El tráfico de efedrina y el alerta que surgió en Concepción del Uruguay

24/07/2014

Juan Cruz Varela De la Redacción de Página Judicial La investigación por la ruta de la efedrina reveló por primera vez indicios de la presencia de narcotraficantes mexicanos en el país. Juan Cruz Varela De la Redacción de Página Judicial La investigación por la ruta de la efedrina reveló por primera vez indicios de la


Juan Cruz Varela
De la Redacción de Página Judicial


La investigación por la ruta de la efedrina reveló por primera vez indicios de la presencia de narcotraficantes mexicanos en el país.
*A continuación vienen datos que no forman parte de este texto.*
Lemma AheadOf_order_witness :
  valid_seq Uint16 0 65530 /\
  @AscendingSeqNumComp debug_x64 Uint16 0 (65541 mod 65536) (65530 mod 65536) = Done true.
Proof.
  assert (forall z, 0 <= z < 65536 -> valid_seq Uint16 0 z) as H by (intros z Hz; exact Hz).
  split; [apply H; lia|].
  exact (proj1 (proj2 (proj2 (proj2 (@AheadOf_order debug_x64 Uint16 0 0 0 eq_refl
    ltac:(vm_compute; split; discriminate) (H 0 ltac:(lia)) (H 0 ltac:(lia)))))
    65541 65530 ltac:(reflexivity))).
Defined.

(** [Add<M>] and [Subtract<M>] compute modulo [M] for right operands of any size. *)
Theorem mod_ops_exact {build : Build} M a b :
  0 < M -> InRange ulong M -> 0 <= a < M -> InRange ulong b ->
  Add M a b = Done ((a + b) mod M) /\ Subtract M a b = Done ((a - b) mod M).
Proof.
  intros H0 HM Ha Hb.
  assert (0 <= b) as Hb0 by (unfold ulong in Hb; limits; lia).
  assert (InRange ulong a) as Ra by (unfold ulong in *; limits; lia).
  assert (is_unsigned ulong) as HU by done.
  pose proof (Z.mod_pos_bound b M ltac:(lia)) as Hm.
  assert (InRange ulong (b mod M)) as Rm by (unfold ulong in *; limits; lia).
  assert (c_mod ulong ulong b M = Some (b mod M)) as Emod.
  { unfold c_mod. cbv zeta. rewrite !arith_cast_same by done. replace (M =? 0) with false by lia.
    rewrite arith_result_unsigned by done. cbn [mbind option_bind].
    by rewrite Z.rem_mod_nonneg by lia. }
  assert ((a + b) mod M = (a + b mod M) mod M) as -> by (by rewrite Z.add_mod_idemp_r by lia).
  assert ((a - b) mod M = (a - b mod M) mod M) as -> by (by rewrite Zminus_mod_idemp_r).
  unfold Add, Subtract. unfold SafeLt. rewrite Safe_holds by done. cbn [holds].
  rewrite !RTC_DCHECK_true by lia. rewrite Emod. cbn [defined mbind exec_bind].
  set (m := b mod M) in *. unfold c_gt, c_lt. split.
  - unfold c_sub. rewrite c_binop_same by (done || (unfold ulong in *; limits; lia)).
    cbn [defined mbind exec_bind].
    assert (InRange ulong (M - m)) by (unfold ulong in *; limits; lia).
    unfold c_binop, c_add. rewrite !arith_cast_same by done.
    rewrite arith_result_unsigned by done. cbn [defined mbind exec_bind].
    rewrite c_cmp_same, Z.gtb_ltb by done. change (arith ulong ulong) with ulong.
    destruct (Z.ltb_spec a (M - m)) as [Hlt|Hge].
    + assert (static_cast ulong (a - (M - m)) = a - (M - m) + 2 ^ 32) as ->.
      { apply (static_cast_unique _ _ _ 1); [|done]. unfold ulong in *; limits; lia. }
      unfold c_binop. cbv zeta. change (arith ulong ulong) with ulong.
      rewrite !static_cast_id by (done || (unfold ulong in *; limits; lia)).
      rewrite arith_result_unsigned by done. cbn [defined]. f_equal.
      rewrite (mod_lt_self (a + m)) by lia.
      apply (static_cast_unique _ _ _ (-1)); [unfold ulong in *; limits; lia|].
      change (2 ^ width ulong) with (2 ^ 32). lia.
    + rewrite static_cast_id by (unfold ulong in *; limits; lia). f_equal.
      apply (Z.mod_unique _ _ 1); lia.
  - rewrite c_cmp_same by done. unfold c_sub. destruct (Z.ltb_spec a m).
    + rewrite c_binop_same by (done || (unfold ulong in *; limits; lia)).
      cbn [defined mbind exec_bind].
      rewrite c_binop_same by (done || (unfold ulong in *; limits; lia)). cbn [defined]. f_equal.
      rewrite mod_add_once by lia. lia.
    + rewrite c_binop_same by (done || (unfold ulong in *; limits; lia)). cbn [defined].
      by rewrite mod_lt_self by lia.
Qed.

Lemma mod_ops_exact_witness :
  InRange ulong 7 /\ @Subtract debug_x64 7 3 12 = Done 5.
Proof.
  assert (InRange ulong 7) as H1 by (unfold ulong; limits; lia).
  assert (InRange ulong 12) as H2 by (unfold ulong; limits; lia).
  split; [exact H1|].
  exact (proj2 (@mod_ops_exact debug_x64 7 3 12 ltac:(lia) H1 ltac:(lia) H2)).
Defined.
Pero la punta de aquella compleja madeja judicial parece tener el origen en una pista originada en Concepción del Uruguay: habría sido el escuadrón de Gendarmería apostado en la ciudad entrerriana el que dio, en febrero de 2008, el primer alerta sobre el accionar de una banda dedicada al tráfico de efedrina hacia México y a la elaboración de metanfetaminas y otras drogas sintéticas.
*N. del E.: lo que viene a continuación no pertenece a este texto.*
(* ===== verification/ByteIO.v ===== *)
(** * ByteIO: modules/rtp_rtcp/source/byte_io.h

    Reading and writing integers of any whole number of bytes in either byte
    order.  [data] is the list of the bytes from the pointer to the end of its
    buffer: an access past it is undefined ([None]), and so is an instantiation
    that a static assertion rejects.  The primary templates are selected by the
    byte count [B] as the specializations are. *)

From S2P Require Import Prelude IntTypes RtcNumerics.

(** [data[i]] and [data[i] = value]. *)
Definition load (data : list Z) (i : nat) : option Z := data !! i.
Definition store (data : list Z) (i : nat) (value : Z) : option (list Z) :=
  if (i <? length data)%nat then Some (<[i := static_cast Uint8 value]> data) else None.

(** [UnsignedOf<T>::Type]. *)
Definition UnsignedOf (T : int_type) : option int_type :=
  match T with
  | Int8 => Some Uint8 | Int16 => Some Uint16 | Int32 => Some Uint32 | Int64 => Some Uint64
  | _ => None
  end.

Definition kSizeErrorMsg {A} (ok : bool) (k : option A) : option A := guard_b ok k.

(** ** ByteReader for unsigned types *)

Definition Get (T : int_type) (data : list Z) (index : nat) : option Z :=
  d ← load data index; Some (static_cast T d).

(** [val |= static_cast<T>(data[i]) << shift(i)] for [n] indices from [i]. *)
Fixpoint InternalRead (T : int_type) (shift : nat -> Z) (data : list Z) (n i : nat) (val : Z)
  : option Z :=
  match n with
  | O => Some val
  | S n =>
      g ← Get T data i;
      s ← c_shl T g (shift i);
      InternalRead T shift data n (S i) (static_cast T (c_or T (promote T) val s))
  end.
La jueza federal María Servini de Cubría procesó hace unos días al ex titular de la Secretaría de Programación para la Prevención de la Drogadicción y la Lucha contra el Narcotráfico (Sedronar) José Granero y otros cinco ex funcionarios de ese organismo en una causa en la que investiga la falta de controles sobre la importación de efedrina, que se puede usar tanto para hacer analgésicos como para producir drogas sintéticas.
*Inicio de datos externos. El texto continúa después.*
(* ===== verification/FloatRounding.v ===== *)
(** * FloatRounding: what the operations on doubles compute

    Every finite double is an integer multiple of 2^-1074, so the value of a nonnegative
    one is an integer in this unit ([double_val]) and an exact result is a fraction of
    such integers.  [rounds n d x] says that [x] is a rounding of [n / d] as far as
    bounds are concerned: on a grid that is coarse enough for the magnitude of [n / d],
    rounding does not cross a point of the grid, and keeps a point of the grid.  It is
    shown of the conversion of an integer, the sum and the quotient, and is all that
    the clients need: there are no real numbers. *)

From S2P Require Import Prelude IntTypes FloatTypes.
Open Scope Z_scope.

(** The unit is [2 ^ - unit_exp]. *)
Definition unit_exp : Z := 1074.

Definition double_val (x : spec_float) : option Z :=
  match x with
  | S754_zero false => Some 0
  | S754_finite false m e => if - unit_exp <=? e then Some (Z.pos m * 2 ^ (e + unit_exp)) else None
  | _ => None
  end.

Definition rounds (n d : Z) (x : spec_float) : Prop :=
  exists V, double_val x = Some V /\
  forall b k g, 0 <= k -> b <= k + 53 -> n < d * 2 ^ b ->
    (g * 2 ^ k * d <= n -> g * 2 ^ k <= V) /\
    (n < g * 2 ^ k * d -> V <= g * 2 ^ k) /\
    (n = g * 2 ^ k * d -> V = g * 2 ^ k).

(** ** Digits *)

Lemma digits2_pos_bounds p : 2 ^ (Z.pos (digits2_pos p) - 1) <= Z.pos p < 2 ^ Z.pos (digits2_pos p).
Proof.
  induction p as [p IH|p IH|]; cbn [digits2_pos]; [| |by vm_compute].
  all: rewrite Pos2Z.inj_succ, <- Z.add_1_r, Z.add_simpl_r, Z.pow_add_r, Z.pow_1_r by lia.
  all: rewrite (pow2_split (Z.pos (digits2_pos p))) in IH |- * by lia; lia.
Qed.

Lemma Zdigits2_bounds m : 0 < m -> 2 ^ (Zdigits2 m - 1) <= m < 2 ^ Zdigits2 m.
Proof. destruct m; try lia. intros _. apply digits2_pos_bounds. Qed.

Lemma Zdigits2_nonneg m : 0 <= m -> 0 <= Zdigits2 m.
Proof. destruct m; cbn; lia. Qed.

(** ** Right shifts that remember what they lost *)

Lemma iter_pos_nat {A} (f : A -> A) p x : iter_pos f p x = Nat.iter (Pos.to_nat p) f x.
Proof.
  revert x. induction p as [p IH|p IH|]; intros x; cbn [iter_pos]; [| |done].
  - rewrite !IH, <- Nat.iter_succ_r, Pos2Nat.inj_xI, <- Nat.iter_add. f_equal. lia.
  - by rewrite !IH, Pos2Nat.inj_xO, <- Nat.iter_add; f_equal; lia.
Qed.

Lemma shr_1_m r : 0 <= shr_m r -> shr_m (shr_1 r) = shr_m r / 2.
Proof.
  destruct r as [m r s]. cbn [shr_m]. intros Hm. destruct m as [|[p|p|]|]; try done; cbn [shr_1 shr_m].
  - rewrite Pos2Z.inj_xI. apply (Z.div_unique _ _ _ 1); lia.
  - rewrite Pos2Z.inj_xO. apply (Z.div_unique _ _ _ 0); lia.
Qed.

Lemma shr_1_exact m : m mod 2 = 0 -> 0 <= m ->
  shr_1 {| shr_m := m; shr_r := false; shr_s := false |} = {| shr_m := m / 2; shr_r := false; shr_s := false |}.
Proof.
  intros Hm H. pose proof (shr_1_m {| shr_m := m; shr_r := false; shr_s := false |} H) as E. cbn [shr_m] in E.
  destruct m as [|[p|p|]|]; try lia; try done.
  - rewrite Pos2Z.inj_xI, Z.add_comm, Z.mul_comm, Z_mod_plus_full in Hm. by vm_compute in Hm.
  - cbn in E |- *. by rewrite <- E.
Qed.

Lemma iter_shr_1_m n r : 0 <= shr_m r ->
  shr_m (Nat.iter n shr_1 r) = shr_m r / 2 ^ Z.of_nat n.
Proof.
  intros Hr. induction n as [|n IH]; [by rewrite Z.div_1_r|].
  change (Nat.iter (S n) shr_1 r) with (shr_1 (Nat.iter n shr_1 r)).
  rewrite shr_1_m, IH.
  - rewrite Z.div_div by lia. f_equal. rewrite Nat2Z.inj_succ, Z.pow_succ_r by lia. lia.
  - rewrite IH. apply Z.div_pos; lia.
Qed.

Lemma iter_shr_1_exact n q : 0 <= q ->
  Nat.iter n shr_1 {| shr_m := q * 2 ^ Z.of_nat n; shr_r := false; shr_s := false |} =
  {| shr_m := q; shr_r := false; shr_s := false |}.
Proof.
  intros Hq. induction n as [|n IH]; [by rewrite Z.mul_1_r|].
  rewrite Nat.iter_succ_r, Nat2Z.inj_succ, Z.pow_succ_r by lia.
  replace (q * (2 * 2 ^ Z.of_nat n)) with (q * 2 ^ Z.of_nat n * 2) by lia.
  rewrite shr_1_exact, Z.div_mul by (rewrite ?Z.mod_mul; lia). apply IH.
Qed.

(** The shift by [s] bits, none when [s] is negative. *)
Lemma shr_shift r e s : 0 <= shr_m r ->
  exists r', shr r e s = (r', e + Z.max 0 s) /\ shr_m r' = shr_m r / 2 ^ Z.max 0 s /\
  (forall q, 0 <= q -> r = {| shr_m := q * 2 ^ Z.max 0 s; shr_r := false; shr_s := false |} ->
     r' = {| shr_m := q; shr_r := false; shr_s := false |}).
Proof.
  intros Hr. destruct s as [|p|p]; cbn [shr].
  1,3: exists r; rewrite Z.max_l, Z.add_0_r, Z.div_1_r by lia; split_and!; [done..|];
    intros q Hq ->; by rewrite Z.mul_1_r.
  rewrite iter_pos_nat, Z.max_r by lia. eexists. split; [done|].
  rewrite iter_shr_1_m, positive_nat_Z by done. split; [done|].
  intros q Hq ->. rewrite <- (positive_nat_Z p). by apply iter_shr_1_exact.
Qed.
En su fallo, la magistrada destacó que desde la Sedronar “autorizaron el incremento de las importaciones de efedrina en un 1.363 por ciento en solo 4 años. Se pasó de importar entre 1.200 a 1.500 kilos de efedrina desde los años 1999 hasta 2003, a más de 20.000 kilos solo en el año 2007”. La efedrina se importaba supuestamente para la elaboración de medicamentos, pero se comprobó un desvío ilegítimo de la sustancia.

Ya en febrero de 2008 desde el Escuadrón Uruguay de Gendarmería se notificó de manera informal a la Sedronar –mediante un llamado telefónico al Registro Nacional de Precursores Químicos– sobre la detección de un caso de tráfico de efedrina. Fue la primera alarma que recibió el organismo sobre el asunto.

El dato consta en el fallo de la jueza Servini de Cubría. Allí la magistrada destaca un párrafo de la declaración indagatoria de Gabriel Yusef Abboud, el encargado del control del Registro Nacional de Precursores Químicos de la Sedronar y quien daba la autorización final para la importación de efedrina.

El procedimiento aludido por Abboud se produjo el 29 de enero de 2008 sobre la Ruta Nacional 14, en Concordia. Efectivos de Gendarmería detuvieron a dos misioneros que transportaban 25,591 kilos de efedrina escondida en el tanque de combustible de un Fiat Palio. El automóvil era conducido por Ramón Grondona y en otro vehículo viajaba Oscar Mieres, que oficiaba como apoyo logístico y custodia. De la investigación surgió que la sustancia incautada tenía un valor estimado en 250.000 dólares y tenía por destino el Aeropuerto Internacional de Ezeiza. Lo cierto es que ambos terminaron condenados a fines del mismo año por el Tribunal Oral Federal de Paraná.

Informes elaborados por Gendarmería y por la Dirección Nacional de Migraciones revelaron además que Mieres y Grondona formaban parte de la organización liderada por Juan Jesús Martínez Espinoza, conocido como El Rey de la Efedrina y vinculado con el Cartel de Sinaloa.

Más aun, la vinculación de los dos misioneros detenidos en Concordia con el narco mexicano fue confirmada en sede judicial por un hombre que trabajó como chofer de Martínez Espinoza y dijo que “casi todos los días venían de México personas en tandas de dos, a veces incluso venían dos por la mañana y dos por la tarde, y se llevaban botellas de vino” y aseguró que tras la detención de Mieres y Grondona “los mexicanos se asustaron y abandonaron las quintas” donde vivían, en la provincia de Buenos Aires.

El narco mexicano fue detenido en octubre de 2008 en Paraguay, pero en julio, es decir, seis meses después de la caída de Mieres y Grondona en Entre Ríos, se descubrió un inmenso laboratorio clandestino donde se fabricaban drogas sintéticas en una lujosa quinta de Ingeniero Maschwitz, en la provincia de Buenos Aires. Para los investigadores, el líder de esa organización era Martínez Espinoza.

Así, la punta del ovillo de la investigación judicial, otra vez, llega hasta Entre Ríos.